» **Work to be completed**
A faithful transcription of the entries below is required.

Stored data entries:

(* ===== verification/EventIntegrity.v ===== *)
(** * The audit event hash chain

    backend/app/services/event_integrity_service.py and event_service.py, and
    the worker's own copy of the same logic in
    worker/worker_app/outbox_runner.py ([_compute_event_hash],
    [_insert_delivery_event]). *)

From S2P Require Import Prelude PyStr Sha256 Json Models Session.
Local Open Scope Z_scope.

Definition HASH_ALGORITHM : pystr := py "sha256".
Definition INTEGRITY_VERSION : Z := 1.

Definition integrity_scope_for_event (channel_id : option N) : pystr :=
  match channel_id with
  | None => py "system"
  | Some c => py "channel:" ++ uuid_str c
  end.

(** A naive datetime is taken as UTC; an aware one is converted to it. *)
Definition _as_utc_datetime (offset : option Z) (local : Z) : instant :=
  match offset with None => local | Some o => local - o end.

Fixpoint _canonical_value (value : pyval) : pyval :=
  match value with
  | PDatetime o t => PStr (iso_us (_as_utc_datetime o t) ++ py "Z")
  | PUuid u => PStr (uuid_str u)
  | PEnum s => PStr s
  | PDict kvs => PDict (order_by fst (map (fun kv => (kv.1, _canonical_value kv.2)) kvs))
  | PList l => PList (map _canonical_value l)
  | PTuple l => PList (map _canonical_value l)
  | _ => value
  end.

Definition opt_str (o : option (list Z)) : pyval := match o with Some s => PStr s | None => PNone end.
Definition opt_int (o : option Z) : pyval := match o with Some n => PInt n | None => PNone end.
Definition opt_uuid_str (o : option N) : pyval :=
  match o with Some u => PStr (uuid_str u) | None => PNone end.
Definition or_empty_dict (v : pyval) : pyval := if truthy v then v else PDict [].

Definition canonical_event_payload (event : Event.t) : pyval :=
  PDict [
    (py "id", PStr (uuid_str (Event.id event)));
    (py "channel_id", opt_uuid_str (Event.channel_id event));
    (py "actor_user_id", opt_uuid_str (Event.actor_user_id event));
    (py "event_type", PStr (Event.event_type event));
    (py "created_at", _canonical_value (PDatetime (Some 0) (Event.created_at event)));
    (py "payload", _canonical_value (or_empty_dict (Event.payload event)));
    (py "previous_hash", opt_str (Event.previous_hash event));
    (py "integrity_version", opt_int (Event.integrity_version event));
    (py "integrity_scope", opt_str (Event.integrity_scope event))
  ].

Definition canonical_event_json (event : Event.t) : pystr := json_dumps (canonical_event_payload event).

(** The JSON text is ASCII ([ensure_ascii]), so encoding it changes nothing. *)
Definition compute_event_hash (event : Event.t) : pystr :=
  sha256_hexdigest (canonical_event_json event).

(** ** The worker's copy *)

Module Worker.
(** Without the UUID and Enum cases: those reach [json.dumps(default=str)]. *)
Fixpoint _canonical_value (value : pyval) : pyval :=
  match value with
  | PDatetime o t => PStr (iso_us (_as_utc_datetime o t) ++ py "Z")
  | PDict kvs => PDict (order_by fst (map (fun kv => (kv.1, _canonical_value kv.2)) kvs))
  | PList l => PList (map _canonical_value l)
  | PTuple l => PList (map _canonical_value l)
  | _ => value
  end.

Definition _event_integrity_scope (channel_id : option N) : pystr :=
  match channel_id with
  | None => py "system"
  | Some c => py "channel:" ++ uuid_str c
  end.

» **Answer to the exercise**
(* ===== verification/EventIntegrity.v ===== *)
(** * The audit event hash chain

    backend/app/services/event_integrity_service.py and event_service.py, and
    the worker's own copy of the same logic in
    worker/worker_app/outbox_runner.py ([_compute_event_hash],
    [_insert_delivery_event]). *)

From S2P Require Import Prelude PyStr Sha256 Json Models Session.
Local Open Scope Z_scope.

Definition HASH_ALGORITHM : pystr := py "sha256".
Definition INTEGRITY_VERSION : Z := 1.

Definition integrity_scope_for_event (channel_id : option N) : pystr :=
  match channel_id with
  | None => py "system"
  | Some c => py "channel:" ++ uuid_str c
  end.

(** A naive datetime is taken as UTC; an aware one is converted to it. *)
Definition _as_utc_datetime (offset : option Z) (local : Z) : instant :=
  match offset with None => local | Some o => local - o end.

Fixpoint _canonical_value (value : pyval) : pyval :=
  match value with
  | PDatetime o t => PStr (iso_us (_as_utc_datetime o t) ++ py "Z")
  | PUuid u => PStr (uuid_str u)
  | PEnum s => PStr s
  | PDict kvs => PDict (order_by fst (map (fun kv => (kv.1, _canonical_value kv.2)) kvs))
  | PList l => PList (map _canonical_value l)
  | PTuple l => PList (map _canonical_value l)
  | _ => value
  end.

Definition opt_str (o : option (list Z)) : pyval := match o with Some s => PStr s | None => PNone end.
Definition opt_int (o : option Z) : pyval := match o with Some n => PInt n | None => PNone end.
Definition opt_uuid_str (o : option N) : pyval :=
  match o with Some u => PStr (uuid_str u) | None => PNone end.
Definition or_empty_dict (v : pyval) : pyval := if truthy v then v else PDict [].

Definition canonical_event_payload (event : Event.t) : pyval :=
  PDict [
    (py "id", PStr (uuid_str (Event.id event)));
    (py "channel_id", opt_uuid_str (Event.channel_id event));
    (py "actor_user_id", opt_uuid_str (Event.actor_user_id event));
    (py "event_type", PStr (Event.event_type event));
    (py "created_at", _canonical_value (PDatetime (Some 0) (Event.created_at event)));
    (py "payload", _canonical_value (or_empty_dict (Event.payload event)));
    (py "previous_hash", opt_str (Event.previous_hash event));
    (py "integrity_version", opt_int (Event.integrity_version event));
    (py "integrity_scope", opt_str (Event.integrity_scope event))
  ].

Definition canonical_event_json (event : Event.t) : pystr := json_dumps (canonical_event_payload event).

(** The JSON text is ASCII ([ensure_ascii]), so encoding it changes nothing. *)
Definition compute_event_hash (event : Event.t) : pystr :=
  sha256_hexdigest (canonical_event_json event).

(** ** The worker's copy *)

Module Worker.
(** Without the UUID and Enum cases: those reach [json.dumps(default=str)]. *)
Fixpoint _canonical_value (value : pyval) : pyval :=
  match value with
  | PDatetime o t => PStr (iso_us (_as_utc_datetime o t) ++ py "Z")
  | PDict kvs => PDict (order_by fst (map (fun kv => (kv.1, _canonical_value kv.2)) kvs))
  | PList l => PList (map _canonical_value l)
  | PTuple l => PList (map _canonical_value l)
  | _ => value
  end.

Definition _event_integrity_scope (channel_id : option N) : pystr :=
  match channel_id with
  | None => py "system"
  | Some c => py "channel:" ++ uuid_str c
  end.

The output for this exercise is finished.